Definition TOOLS : list (string * Tool) :=
  [ ("read", mkTool "Read file with line numbers"
               [("path", "string"); ("offset", "number?"); ("limit", "number?")] read_tool);
    ("write", mkTool "Write content to file"
                [("path", "string"); ("content", "string")] write_tool);
    ("edit", mkTool "Replace old with new in file"
               [("path", "string"); ("old", "string"); ("new", "string"); ("all", "boolean?")]
               edit_tool);
    ("glob", mkTool "Find files by pattern"
               [("pattern", "string"); ("path", "string?")] glob_tool);
    ("grep", mkTool "Search files for regex"
               [("pattern", "string"); ("path", "string?")] grep_tool);
    ("exec", mkTool "Execute shell command with live output and timeout"
               [("command", "string"); ("timeout", "number")] exec_tool);
    ("list", mkTool "List directory"
               [("path", "string"); ("recursive", "boolean?")] list_tool);
    ("delete", mkTool "Delete file/directory"
                 [("path", "string"); ("recursive", "boolean?")] delete_tool);
    ("move", mkTool "Move or rename"
               [("from", "string"); ("to", "string")] move_tool);
    ("copy", mkTool "Copy file/directory"
               [("from", "string"); ("to", "string"); ("recursive", "boolean?")] copy_tool) ].
Lemma AllocatePage_after_free sm seg sg pid :
  segs_ sm !! seg = Some sg -> AllocatePage (FreePage sm seg pid) seg = (pid, sm).
Proof.
  intros Hseg. unfold FreePage. rewrite Hseg.
  unfold AllocatePage, EnsureSegment, set_segment. cbn [segs_ page_size_].
  rewrite lookup_insert_eq. cbn [snd segs_]. rewrite lookup_insert_eq.
  cbn [free_list disk]. rewrite reverse_snoc, reverse_involutive.
  cbn [page_size_ segs_]. rewrite insert_insert_eq.
  rewrite insert_id by (by destruct sg). by destruct sm.
Qed.

(** X26: the free pages of a segment form a stack that is not checked.
    In an existing segment, [AllocatePage] right after [FreePage] returns
    the page just freed and restores the state, so a page freed twice is
    handed out twice.  With no free page and a file of [N] pages whose
    system calls succeed, [AllocatePage] returns [N] and appends one page
    of zeros to the file, leaving the other pages as they were; [PageCount]
    is then [N+1]. *)
Theorem X26_segment_page_allocation sm seg sg :
  segs_ sm !! seg = Some sg ->
  (forall pid, AllocatePage (FreePage sm seg pid) seg = (pid, sm)) /\
  (forall pid,
     AllocatePage (FreePage (FreePage sm seg pid) seg pid) seg
       = (pid, FreePage sm seg pid) /\
     fst (AllocatePage (FreePage sm seg pid) seg) = pid) /\
  (forall psz N,
     free_list sg = [] -> disk_ok psz (disk sg) N -> 0 < psz -> N < kInvalidPageId ->
     exists d',
       AllocatePage sm seg = (N, set_segment sm seg (mkSegment d' [])) /\
       disk_ok psz d' (N + 1) /\
       PageCount (set_segment sm seg (mkSegment d' [])) seg = N + 1 /\
       disk_page psz d' N = replicate (Z.to_nat psz) x00 /\
       forall q, 0 <= q < N -> disk_page psz d' q = disk_page psz (disk sg) q).
Proof.
  intros Hseg. split; [|split].
  - intros pid. by apply (AllocatePage_after_free sm seg sg).
  - intros pid. split.
    + apply (AllocatePage_after_free (FreePage sm seg pid) seg
               (mkSegment (disk sg) (free_list sg ++ [pid]))).
      unfold FreePage. rewrite Hseg. unfold set_segment. cbn [segs_].
      apply lookup_insert_eq.
    + by rewrite (AllocatePage_after_free sm seg sg).
  - intros psz N Hfl Hd Hpsz HN. pose proof (dk_pages _ _ _ Hd) as HN0.
    destruct (Resize_grow psz (disk sg) N (N + 1) Hd Hpsz ltac:(lia))
      as (d' & Hr & Hd' & Hold & Hzero).
    exists d'. split; [|split; [done|split; [|split; [|done]]]].
    + unfold AllocatePage, EnsureSegment. rewrite Hseg. cbn [snd]. rewrite Hseg, Hfl.
      change (reverse (@nil Z)) with (@nil Z). cbv iota beta.
      rewrite (PageCount_ok psz _ N Hd Hpsz). unfold DiskManager.ResizeToPages.
      rewrite (dk_page_size _ _ _ Hd), Hr. change (ok kOk) with true. cbv iota.
      f_equal. unfold u32. apply Z.mod_small. unfold kInvalidPageId in HN. lia.
    + unfold PageCount, set_segment. cbn [segs_]. rewrite lookup_insert_eq. cbn [disk].
      by apply (PageCount_ok psz).
    + apply Hzero. lia.
Qed.

Lemma X26_segment_page_allocation_witness :
  fst (AllocatePage (FreePage demo_segments 1 0) 1) = 0 /\
  exists d', fst (AllocatePage demo_segments 1) = 2 /\ disk_ok 64 d' 3.
Proof.
  destruct (X26_segment_page_allocation demo_segments 1 (mkSegment demo_disk []))
    as (Hfree & _ & Hgrow).
  - reflexivity.
  - split; [by rewrite Hfree|].
    destruct (Hgrow 64 2) as (d' & Ha & Hd' & _).
    + reflexivity.
    + exact demo_disk_ok.
    + lia.
    + by vm_compute.
    + exists d'. split; [by rewrite Ha|done].
Defined.

End SegmentExtras.
Section LoadExtras.
Import StorageLoad.

Lemma find_byte_app c (f s : list byte) :
  c ∉ f -> find_byte c (f ++ s) = (fun k => (length f + k)%nat) <$> find_byte c s.
Proof.
  induction f as [|x f IH]; intros Hnin; cbn [app find_byte length].
  - by destruct (find_byte c s).
  - apply not_elem_of_cons in Hnin as [Hne Hnin].
    rewrite bool_decide_eq_false_2 by congruence. rewrite IH by done.
    by destruct (find_byte c s).
Qed.

Lemma join_cons2 f g rest :
  join_fields (f :: g :: rest) = f ++ bar :: join_fields (g :: rest).
Proof. done. Qed.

※ ※ ※

Your assignment: Your answer should be a single number: the count of lines in the entries that contain "split".

Answer to this exercise: 5